UNHCR Jordan was among the first UNHCR operation worldwide to introduce iris-scanning biometrics technology as an integrated systematic part of its refugee registration in 2013. Almost all registered Syrians are since enrolled with biometrics. Up to 4,000 refugees a day can be processed at the largest urban registration centre in the Middle East and North Africa (MENA) region, UNHCR’s Anmar Hmoud Registration Centre in Amman. As of May 2019,
UNHCR’s updated proGres v4 system was rolled out to the Jordan operation; ProGres v4 is a core component of UNHCR’s Population Registration and Identity Management EcoSystem” (PRIMES) which encompasses all interoperable registration, identity management and caseload management tools UNHCR Jordan was among the first three operations worldwide having moved from registration w/biometrics to identity management.

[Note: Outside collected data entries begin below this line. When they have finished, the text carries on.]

(** How long a change can wait.  A poll that reads a fingerprint either reports everything that is pending
    with what it just found, or leaves nothing pending, or leaves a burst that is younger than MaxWait and
    whose last change is younger than the debounce window, and then the next poll follows within both the
    debounce window and the interval.  So the first poll at or after the earlier of the two limits reports. *)
Theorem step_latency w fp cancelled now s :
  0 <= debounce w →
  let '(wait, s', evs) := step w (Some fp) cancelled now s in
  rs_base s' = Some fp ∧
  ((evs = [] ∧ rs_changed s' = ∅ ∧ wait = interval w) ∨
   (∃ r, evs = [Trigger r] ∧ rs_changed s' = ∅ ∧ wait = interval w ∧
      ∀ c, c ∈ r ↔ c ∈ rs_changed s ∨ ∃ b, rs_base s = Some b ∧ differ b fp c) ∨
   (evs = [] ∧ rs_changed s' ≠ ∅ ∧ 0 < debounce w ∧
      now < rs_last s' + debounce w ∧ now < rs_first s' + maxWait w ∧
      wait = Z.min (debounce w) (interval w))).
Proof.
  intros Hd. unfold step. set (s1 := pollRecovered w s).
  set (s2 := match rs_base s1 with Some base => observe base fp now s1 | None => set_base fp s1 end).
  assert (H2 : rs_base s2 = Some fp ∧
    ∀ c, c ∈ rs_changed s2 ↔ c ∈ rs_changed s ∨ ∃ b, rs_base s = Some b ∧ differ b fp c).
  { subst s2. change (rs_base s1) with (rs_base s). destruct (rs_base s) as [b|] eqn:E.
    - destruct (observe_read b fp now s1) as [H1 H2]; [done|]. split; [done|]. intros c.
      rewrite H2, elem_of_union, elem_of_diff_set. change (rs_changed s1) with (rs_changed s). naive_solver.
    - split; [done|]. intros c. change (rs_changed (set_base fp s1)) with (rs_changed s). naive_solver. }
  destruct H2 as [Hbase Hch]. destruct (pending s2) eqn:Ep; cbn [negb].
  - apply pending_true in Ep. destruct (due w s2 now) eqn:Edue.
    + cbn. split; [done|]. right. left. eexists. split_and!; [done..|]. intros c.
      by rewrite elem_of_sort_strings, elem_of_elements.
    + split; [done|]. right. right. unfold due in Edue.
      apply orb_false_iff in Edue as [[E1%Z.eqb_neq E2%Z.leb_gt]%orb_false_iff E3%Z.leb_gt].
      split_and!; [done|done|lia..|done].
  - split; [done|]. left. split_and!; try done. unfold pending in Ep.
    by apply negb_false_iff, bool_decide_eq_true in Ep.
Qed.

(** ** Back-off *)
Fixpoint failures (w : Watcher) (n : nat) (now : Z) (s : runState) : list Z * runState :=
  match n with
  | O => ([], s)
  | S n => let '(wait, s, _) := step w None false now s in
           let '(waits, s) := failures w n now s in (wait :: waits, s)
  end.

Lemma backoff_next w k :
  0 < backoffMin w → backoffMin w <= backoffMax w → backoffMax w < 2 ^ 62 → 0 <= k →
  Z.min (wrap64 (Z.min (backoffMin w * 2 ^ k) (backoffMax w) * backoffFactor)) (backoffMax w) =
  Z.min (backoffMin w * 2 ^ (k + 1)) (backoffMax w).
Proof.
  intros H1 H2 H3 Hk. unfold backoffFactor. rewrite wrap64_id.
  - rewrite Z.pow_add_r, Z.pow_1_r, Z.mul_assoc by lia.
    generalize (backoffMin w * 2 ^ k). lia.
  - assert (0 < 2 ^ k) by (by apply Z.pow_pos_nonneg).
    assert (0 < backoffMin w * 2 ^ k) by nia. lia.
Qed.

Lemma failures_waits w n now s k :
  0 < backoffMin w → backoffMin w <= backoffMax w → backoffMax w < 2 ^ 62 → 0 <= k →
  rs_backoff s = Z.min (backoffMin w * 2 ^ k) (backoffMax w) →
  (failures w n now s).1 = (λ i, Z.min (backoffMin w * 2 ^ (k + Z.of_nat i)) (backoffMax w)) <$> seq 0 n.
Proof.
  intros H1 H2 H3. revert s k. induction n as [|n IH]; intros s k Hk Hs; [done|].
  cbn [failures step pollFailed]. set (s1 := Build_runState _ _ _ _ _ _ _).
  specialize (IH s1 (k + 1) ltac:(lia)). destruct (failures w n now s1) as [waits s2].
  cbn [fst] in *. cbn [seq fmap list_fmap]. f_equal.
  - rewrite Hs. by rewrite Z.add_0_r.
  - rewrite IH by (cbn; rewrite Hs; by apply backoff_next). rewrite <- fmap_S_seq, <- list_fmap_compose.
    apply list_fmap_ext. intros i x Hx. cbn. f_equal. f_equal. f_equal. lia.
Qed.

While UNHCR handles the registration process, service providers and partners ‘validate’ or authenticate identities (on the basis of available evidence and interaction with UNHCR). allowing refugees to scan their iris for daily activities such as cash withdrawals, buying groceries at supermarkets etc.
In 2018, UNHCR Jordan started to implement a self-renewal methodology as part of its registration procedures, being once again among the very first operations globally to do so. The short-term objective of this innovative project is to empower persons of concern as data owners, by enabling them to validate and update data previously collected during registration. Self-renewal will save time for refugees when doing registration and renewal procedures, avoiding long waiting lines in UNHCR registration centres. The long-term objective of the project is to enable refugees to update their data remotely, and to have access to a unique, portable, authenticated digital identity, inter-operable with State population registries and Civil Registration and Vital Statistics systems. The self-renewal process will be managed through kiosks that include an Iris camera for biometric verification, a monitor, and a printer. 30 kiosks will be available in Amman, 10 in Irbid and 10 in Mafraq. In 2019, 20 booths are operational in UNHCR Registration Centre as a pilot phase. Read more here.
In addition to these ongoing efforts to provide better protection to refugees, UNHCR continued conducting protection interviews, counselling and legal assistance, and referrals of refugees to relevant services throughout October, 2019.
Some 2,287 birth certificates were issued to Syrian and non Syrian refugees in Zaatari and Azraq camps as well as in urban areas.
UNHCR has been directly providing psycho-social support and emergency cash assistance to SGBV survivors.
This has been complemented through partnerships with local NGOs who provide specialized support to survivors in safe spaces in Jordan. Survivors are referred to health, legal, safe shelter options and other services. UNHCR also implements prevention activities such as women empowerment workshops, self-defense classes led by refugee women and various awareness activities within communities.
The Disability Task Force continues developing the Guidance Note on Disability Inclusion in GBV Programming, which aims to support a standardized approach among the GBV service providers in Jordan on disability inclusion in the GBV programming and to ensure that GBV prevention and response services are inclusive and well positioned to appropriately meet the needs of GBV survivors with disabilities.